Many people assume that childhood is far behind us by the time we reach midlife, but the experiences we carry from those early years can leave lasting marks on our mental health. This study looks at how tough events in childhood, such as abuse or family instability, combine with adult circumstances like income, education, and gender to shape the chances of becoming depressed in later life. Using data from thousands of Canadians aged 45 and over, the researchers show that depression risk is not driven by a single factor, but by how multiple disadvantages stack up over a lifetime.
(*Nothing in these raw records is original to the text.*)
(* ===== verification/NvramCheck.v ===== *)
(** * An example for the NVRAM package

    A handle with one variable, and a file system with a device and a staging
    file, on which the conditions of the theorems hold. *)
From S2P Require Import Prelude CLib CStr NvCrc Nvram NvramCli NvramFacts NvramImage NvramCommit NvramRun NvramCmd NvramStore.
From Stdlib Require Import Ascii.
Open Scope pr30_scope.
#[local] Opaque SP.

(** ** A handle *)

Definition ex_empty : nvram := Nvram ∅ [] (repeat NUL SP) 0x40000000 NVRAM_SPACE [].
Definition ex_tuple : nvram_tuple := Tuple "lan_ip" (Some "10.0.0.1"%string).
Definition ex_handle : nvram := nv_set_hash {[ bucket_of false "lan_ip" := [ex_tuple] ]} ex_empty.

Lemma ex_empty_represents : represents false ex_empty ∅.
Proof.
  split_and!; [|done|intros n; by rewrite lookup_empty]. split.
  - intros i t Ht. by apply elem_of_nil in Ht.
  - intros i. apply NoDup_nil. done.
  - intros i t Ht. by apply elem_of_nil in Ht.
Qed.
Lemma ex_handle_table : table_ok false ex_handle ∧
  ∀ n, var false ex_handle n = if decide (n = "lan_ip"%string) then Some "10.0.0.1"%string else None.
Proof.
  destruct (table_add false ex_empty (bucket_of false "lan_ip") ex_tuple ex_handle) as [To V].
  - apply ex_empty_represents.
  - reflexivity.
  - by eexists.
  - intros t Ht. by apply elem_of_nil in Ht.
  - intros j. unfold chain_at, ex_handle. cbn [nv_hash nv_set_hash]. case_decide as D.
    + subst j. by rewrite lookup_singleton_eq.
    + by rewrite lookup_singleton_ne.
  - split; [done|]. intros n. rewrite V. done.
Qed.
Lemma ex_handle_pairs x : x ∈ all_pairs ex_handle → x = ("lan_ip"%string, "10.0.0.1"%string).
Proof.
  destruct x as [n v], ex_handle_table as [To V]. intros H. apply (pairs_var false) in H; [|done].
  rewrite V in H. case_decide; [|done]. congruence.
Qed.
Lemma ex_handle_size : size_of (all_pairs ex_handle) ≤ 16.
Proof.
  change 16 with (size_of [("lan_ip"%string, "10.0.0.1"%string)]). apply size_submseteq, NoDup_submseteq.
  - eapply NoDup_fmap_1. apply (all_pairs_nodup false), ex_handle_table.
  - intros x ->%ex_handle_pairs. by left.
Qed.
Lemma ex_mmap_length : length (nv_mmap ex_handle) = SP.
Proof. apply repeat_length. Qed.
Lemma ex_committable : committable false ex_handle.
Proof.
  pose proof SP_eq. split.
  - apply ex_handle_table.
  - apply Forall_forall. intros x ->%ex_handle_pairs. split_and!; [reflexivity..|]. cbn [snd]. unfold NVRAM_SPACE. simpl. lia.
  - reflexivity.
  - rewrite ex_mmap_length, SP_eq. reflexivity.
  - reflexivity.
  - split; reflexivity.
  - split; [discriminate|]. cbn [nv_base nv_erase ex_handle nv_set_hash ex_empty]. unfold NVRAM_SPACE. lia.
Qed.
Lemma ex_fits : HEADER + size_of (all_pairs ex_handle) + 2 ≤ SP.
Proof. pose proof ex_handle_size. rewrite SP_eq. unfold HEADER. lia. Qed.

(** ** Files *)

Definition ex_pairs : list pair :=
  [("sdram_init", "0x0419"); ("sdram_config", "0x0000"); ("sdram_refresh", "0x8040"); ("sdram_ncdl", "0x00000000");
   ("lan_ip", "10.0.0.1")]%string.
Definition ex_vars : gmap string string := list_to_map ex_pairs.
Definition ex_data : list ascii :=
  header_bytes 0x80 0x4190100 0x80400000 0 ++ entries ex_pairs ++ NUL :: repeat NUL (SP - HEADER - size_of ex_pairs - 1).
Definition ex_files (data : list ascii) : gmap string node :=
  <[NVRAM_STAGING := Node S_IFREG data]>
  (<["/dev/mtdblock0"%string := Node S_IFBLK []]>
  (<["/proc/mtd"%string := Node S_IFREG (la (ln "dev:    size   erasesize  name" +:+ ln "mtd0: 00008000 00008000 nvram"))]> ∅)).
Definition ex_world (data : list ascii) : world := World (ex_files data) 0 [] [] [].

Lemma ex_size : size_of ex_pairs = 97.
Proof. reflexivity. Qed.
Lemma ex_data_length : length ex_data = SP.
Proof.
  unfold ex_data. rewrite !length_app. cbn [length]. rewrite repeat_length. fold (size_of ex_pairs). rewrite ex_size.
  change (length (header_bytes 0x80 0x4190100 0x80400000 0)) with HEADER. rewrite SP_eq. unfold HEADER. lia.
Qed.
Lemma ex_pairs_ok : Forall pair_ok ex_pairs.
Proof. repeat constructor; cbn [snd]; unfold NVRAM_SPACE; simpl; lia. Qed.
Lemma ex_stored : stored ex_data ex_pairs 0x4190100 0x80400000 0.
Proof.
  split.
  - exists [], (repeat NUL (SP - HEADER - size_of ex_pairs - 1)), 0x80%Z. split; [reflexivity|]. by rewrite ex_data_length.
  - apply ex_pairs_ok.
  - split_and!; lia.
  - rewrite ex_data_length, SP_eq. change PAGE with (Z.to_nat 4096). by rewrite <-Z2Nat.inj_mod.
  - rewrite ex_data_length, SP_eq. lia.
Qed.
Lemma ex_lookup n : image_var ex_pairs 0x4190100 0x80400000 0 n = ex_vars !! n ∧ ex_vars !! n = lookup_last ex_pairs n.
Proof.
  unfold image_var, sdram, ex_vars, ex_pairs. rewrite !list_to_map_cons, !lookup_insert. cbn [lookup_last].
  change (list_to_map [] !! n) with (None (A := string)).
  split; repeat case_decide; congruence.
Qed.
Lemma ex_find data : nvram_find_mtd 0 0 (ex_world data) = Done (Some "/dev/mtdblock0"%string, w_set_erase NVRAM_SPACE (ex_world data)).
Proof.
  assert (E : nvram_find_mtd 0 0 (ex_world []) = Done (Some "/dev/mtdblock0"%string, w_set_erase NVRAM_SPACE (ex_world []))) by (vm_compute; reflexivity).
  rewrite (find_mtd_same 0 0 (ex_world []) (ex_world data) _ _ ltac:(apply (staging_devices _ _ S_IFREG [] data); reflexivity) E). reflexivity.
Qed.
Definition ex_map (file : string) : bool := true.
Lemma ex_ready : ready 0x40000000 ex_map 0 0 (ex_world ex_data) (λ n, ex_vars !! n) 97.
Proof.
  split; [reflexivity|reflexivity|reflexivity|split; [reflexivity|discriminate]| |].
  - exists "/dev/mtdblock0"%string, S_IFREG, ex_data, ex_pairs, 0x4190100%Z, 0x80400000%Z, 0%Z.
    split_and!; [|reflexivity|discriminate| |exact ex_stored|intros n; apply ex_lookup].
    + rewrite ex_find, ex_data_length, SP_eq. reflexivity.
    + rewrite ex_data_length, SP_eq. lia.
  - exists ex_pairs. split_and!; [intros n; apply ex_lookup|apply ex_pairs_ok|by rewrite ex_size].
Qed.
Lemma ex_staged : staged 0x40000000 ex_map 0 0 (ex_world ex_data) ex_vars 1000.
Proof. exists 97. split; [exact ex_ready|]. rewrite SP_eq. unfold HEADER. lia. Qed.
Connecting Childhood Events to Adult Mood

The starting point of the study is a group of experiences known as adverse childhood experiences, or ACEs. These include physical, sexual, and emotional abuse, neglect, witnessing violence at home, and serious problems affecting parents or caregivers, such as mental illness, separation, or death. Past research has shown that any one of these can increase the likelihood of depression in adulthood. However, real lives are messy, and many children are exposed to several types of adversity at once. The authors therefore focused on patterns of adversity rather than single events, asking how different combinations of ACEs show up in people’s later mental health.

Figure 1
Figure 1.

Three Paths of Early-Life Adversity

To uncover hidden groupings of childhood experience, the researchers used a statistical technique that clusters people with similar histories. Among more than 20,000 participants in the Canadian Longitudinal Study on Aging, they identified three main ACE patterns. The largest group, called the low-adversity class, had very little exposure to most childhood hardships, aside from some spanking and slightly higher chances of having a parent with mental illness or a parental separation. A smaller, moderate-adversity group had more family stress, especially verbal conflict and being yelled at, but still relatively low levels of physical or sexual abuse. The high-adversity group, nearly one in five participants, reported many different kinds of trauma across childhood, from abuse and neglect to repeated exposure to violence and serious family disruption. This last group represents people who faced widespread and repeated harm early in life.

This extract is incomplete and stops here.